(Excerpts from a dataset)

Start of Block

(** * Spyglass design-rule engine (spyglass/parser/engine.py)

    A shallow embedding of [ProcessDataSource]: the design-rule dispatcher,
    the [ip_alloc_offset] rule and the genesis-node lookup, together with the
    properties of the specification that concern them. *)

From Stdlib Require Import ZArith String List Ascii DecimalString Lia.
From stdpp Require Import gmap strings list.

Set Warnings "-register-all".

Open Scope string_scope.
Open Scope Z_scope.

(** ** Python values and dictionaries *)

(** The values that YAML documents are made of.  A Python [dict] keeps its
    keys in insertion order, so it is an association list: reading takes the
    first binding of a key, writing replaces the binding of a key that is
    present and appends one for a key that is not. *)
Inductive Value : Type :=
| VInt (z : Z)
| VStr (s : string)
| VList (l : list Value)
| VDict (d : list (string * Value)).

Definition dict (V : Type) : Type := list (string * V).

Fixpoint dict_get {V : Type} (k : string) (d : dict V) : option V :=
  match d with
  | [] => None
  | (k', v) :: d' => if String.eqb k k' then Some v else dict_get k d'
  end.

Fixpoint dict_set {V : Type} (k : string) (v : V) (d : dict V) : dict V :=
  match d with
  | [] => [(k, v)]
  | (k', v') :: d' =>
      if String.eqb k k' then (k', v) :: d' else (k', v') :: dict_set k v d'
  end.

Definition dict_keys {V : Type} (d : dict V) : list string := map fst d.

(** ** Exceptions *)

Inductive Exn : Type :=
| KeyError | IndexError | TypeError | AddrFormatError | AttributeError.

Inductive Result (A : Type) : Type :=
| Ok (a : A)
| Raise (e : Exn).
Arguments Ok {A} a.
Arguments Raise {A} e.

#[global] Instance result_ret : MRet Result := fun A a => Ok a.

#[global] Instance result_bind : MBind Result := fun A B k r =>
  match r with
  | Ok a => k a
  | Raise e => Raise e
  end.

(** [d[k]] on a dictionary: [KeyError] when the key is missing. *)
Definition subscript {V : Type} (d : dict V) (k : string) : Result V :=
  match dict_get k d with
  | Some v => Ok v
  | None => Raise KeyError
  end.

(** [v[k]] for a string key on an arbitrary value: only a dictionary can be
    subscripted by a string. *)
Definition subscript_key (v : Value) (k : string) : Result Value :=
  match v with
  | VDict d => subscript d k
  | _ => Raise TypeError
  end.

(** [l[i]] on a Python list: a negative index counts from the end, an index
    outside [-len, len) raises [IndexError]. *)
Definition py_index {A : Type} (l : list A) (i : Z) : Result A :=
  let n := Z.of_nat (length l) in
  let j := if i <? 0 then n + i else i in
  if (0 <=? j) && (j <? n) then
    match nth_error l (Z.to_nat j) with
    | Some a => Ok a
    | None => Raise IndexError
    end
  else Raise IndexError.

(** [l[v]] where the index is an arbitrary value: it has to be an integer. *)
Definition list_index {A : Type} (l : list A) (v : Value) : Result A :=
  match v with
  | VInt i => py_index l i
  | _ => Raise TypeError
  end.

(** [v[0]], as applied to the [subnet] of the ingress network. *)
Definition subscript_zero (v : Value) : Result Value :=
  match v with
  | VList l => py_index l 0
  | VStr s =>
      match s with
      | EmptyString => Raise IndexError
      | String c _ => Ok (VStr (String c EmptyString))
      end
  | VInt _ => Raise TypeError
  | VDict _ => Raise KeyError
  end.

End of Block

Nothing in the data may change. Give it again in full.

(** * Spyglass design-rule engine (spyglass/parser/engine.py)

    A shallow embedding of [ProcessDataSource]: the design-rule dispatcher,
    the [ip_alloc_offset] rule and the genesis-node lookup, together with the
    properties of the specification that concern them. *)

From Stdlib Require Import ZArith String List Ascii DecimalString Lia.
From stdpp Require Import gmap strings list.

Set Warnings "-register-all".

Open Scope string_scope.
Open Scope Z_scope.

(** ** Python values and dictionaries *)

(** The values that YAML documents are made of.  A Python [dict] keeps its
    keys in insertion order, so it is an association list: reading takes the
    first binding of a key, writing replaces the binding of a key that is
    present and appends one for a key that is not. *)
Inductive Value : Type :=
| VInt (z : Z)
| VStr (s : string)
| VList (l : list Value)
| VDict (d : list (string * Value)).

Definition dict (V : Type) : Type := list (string * V).

Fixpoint dict_get {V : Type} (k : string) (d : dict V) : option V :=
  match d with
  | [] => None
  | (k', v) :: d' => if String.eqb k k' then Some v else dict_get k d'
  end.

Fixpoint dict_set {V : Type} (k : string) (v : V) (d : dict V) : dict V :=
  match d with
  | [] => [(k, v)]
  | (k', v') :: d' =>
      if String.eqb k k' then (k', v) :: d' else (k', v') :: dict_set k v d'
  end.

Definition dict_keys {V : Type} (d : dict V) : list string := map fst d.

(** ** Exceptions *)

Inductive Exn : Type :=
| KeyError | IndexError | TypeError | AddrFormatError | AttributeError.

Inductive Result (A : Type) : Type :=
| Ok (a : A)
| Raise (e : Exn).
Arguments Ok {A} a.
Arguments Raise {A} e.

#[global] Instance result_ret : MRet Result := fun A a => Ok a.

#[global] Instance result_bind : MBind Result := fun A B k r =>
  match r with
  | Ok a => k a
  | Raise e => Raise e
  end.

(** [d[k]] on a dictionary: [KeyError] when the key is missing. *)
Definition subscript {V : Type} (d : dict V) (k : string) : Result V :=
  match dict_get k d with
  | Some v => Ok v
  | None => Raise KeyError
  end.

(** [v[k]] for a string key on an arbitrary value: only a dictionary can be
    subscripted by a string. *)
Definition subscript_key (v : Value) (k : string) : Result Value :=
  match v with
  | VDict d => subscript d k
  | _ => Raise TypeError
  end.

(** [l[i]] on a Python list: a negative index counts from the end, an index
    outside [-len, len) raises [IndexError]. *)
Definition py_index {A : Type} (l : list A) (i : Z) : Result A :=
  let n := Z.of_nat (length l) in
  let j := if i <? 0 then n + i else i in
  if (0 <=? j) && (j <? n) then
    match nth_error l (Z.to_nat j) with
    | Some a => Ok a
    | None => Raise IndexError
    end
  else Raise IndexError.

(** [l[v]] where the index is an arbitrary value: it has to be an integer. *)
Definition list_index {A : Type} (l : list A) (v : Value) : Result A :=
  match v with
  | VInt i => py_index l i
  | _ => Raise TypeError
  end.

(** [v[0]], as applied to the [subnet] of the ingress network. *)
Definition subscript_zero (v : Value) : Result Value :=
  match v with
  | VList l => py_index l 0
  | VStr s =>
      match s with
      | EmptyString => Raise IndexError
      | String c _ => Ok (VStr (String c EmptyString))
      end
  | VInt _ => Raise TypeError
  | VDict _ => Raise KeyError
  end.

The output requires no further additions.